# Exercise
The answer should contain all of the records below, each one copied word for word.

☆ ☆ ☆

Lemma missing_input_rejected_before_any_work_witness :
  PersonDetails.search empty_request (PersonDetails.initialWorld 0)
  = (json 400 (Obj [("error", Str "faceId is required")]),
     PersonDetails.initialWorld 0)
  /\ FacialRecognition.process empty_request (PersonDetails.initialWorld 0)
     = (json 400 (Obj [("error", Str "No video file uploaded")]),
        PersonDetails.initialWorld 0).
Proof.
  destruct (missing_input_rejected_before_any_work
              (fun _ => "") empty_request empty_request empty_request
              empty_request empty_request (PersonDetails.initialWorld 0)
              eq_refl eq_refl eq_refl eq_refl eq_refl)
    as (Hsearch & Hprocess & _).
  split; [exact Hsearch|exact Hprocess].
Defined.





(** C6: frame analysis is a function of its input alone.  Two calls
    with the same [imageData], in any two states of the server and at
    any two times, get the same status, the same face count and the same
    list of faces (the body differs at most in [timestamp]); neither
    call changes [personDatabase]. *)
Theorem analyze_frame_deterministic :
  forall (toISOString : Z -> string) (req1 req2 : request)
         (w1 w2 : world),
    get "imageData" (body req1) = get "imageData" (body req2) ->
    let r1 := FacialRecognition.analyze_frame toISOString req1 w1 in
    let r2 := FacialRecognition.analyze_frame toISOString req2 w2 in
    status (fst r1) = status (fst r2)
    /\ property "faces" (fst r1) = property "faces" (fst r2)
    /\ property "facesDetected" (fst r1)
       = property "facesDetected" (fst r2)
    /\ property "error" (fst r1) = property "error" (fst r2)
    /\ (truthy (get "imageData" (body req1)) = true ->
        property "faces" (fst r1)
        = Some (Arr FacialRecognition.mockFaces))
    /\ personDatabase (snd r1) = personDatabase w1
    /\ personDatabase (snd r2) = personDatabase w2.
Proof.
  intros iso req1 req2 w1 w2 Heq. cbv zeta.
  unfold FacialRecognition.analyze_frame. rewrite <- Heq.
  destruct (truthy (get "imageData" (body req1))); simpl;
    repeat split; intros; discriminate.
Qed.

☆ ☆ ☆

# Task result
Lemma missing_input_rejected_before_any_work_witness :
  PersonDetails.search empty_request (PersonDetails.initialWorld 0)
  = (json 400 (Obj [("error", Str "faceId is required")]),
     PersonDetails.initialWorld 0)
  /\ FacialRecognition.process empty_request (PersonDetails.initialWorld 0)
     = (json 400 (Obj [("error", Str "No video file uploaded")]),
        PersonDetails.initialWorld 0).
Proof.
  destruct (missing_input_rejected_before_any_work
              (fun _ => "") empty_request empty_request empty_request
              empty_request empty_request (PersonDetails.initialWorld 0)
              eq_refl eq_refl eq_refl eq_refl eq_refl)
    as (Hsearch & Hprocess & _).
  split; [exact Hsearch|exact Hprocess].
Defined.





(** C6: frame analysis is a function of its input alone.  Two calls
    with the same [imageData], in any two states of the server and at
    any two times, get the same status, the same face count and the same
    list of faces (the body differs at most in [timestamp]); neither
    call changes [personDatabase]. *)
Theorem analyze_frame_deterministic :
  forall (toISOString : Z -> string) (req1 req2 : request)
         (w1 w2 : world),
    get "imageData" (body req1) = get "imageData" (body req2) ->
    let r1 := FacialRecognition.analyze_frame toISOString req1 w1 in
    let r2 := FacialRecognition.analyze_frame toISOString req2 w2 in
    status (fst r1) = status (fst r2)
    /\ property "faces" (fst r1) = property "faces" (fst r2)
    /\ property "facesDetected" (fst r1)
       = property "facesDetected" (fst r2)
    /\ property "error" (fst r1) = property "error" (fst r2)
    /\ (truthy (get "imageData" (body req1)) = true ->
        property "faces" (fst r1)
        = Some (Arr FacialRecognition.mockFaces))
    /\ personDatabase (snd r1) = personDatabase w1
    /\ personDatabase (snd r2) = personDatabase w2.
Proof.
  intros iso req1 req2 w1 w2 Heq. cbv zeta.
  unfold FacialRecognition.analyze_frame. rewrite <- Heq.
  destruct (truthy (get "imageData" (body req1))); simpl;
    repeat split; intros; discriminate.
Qed.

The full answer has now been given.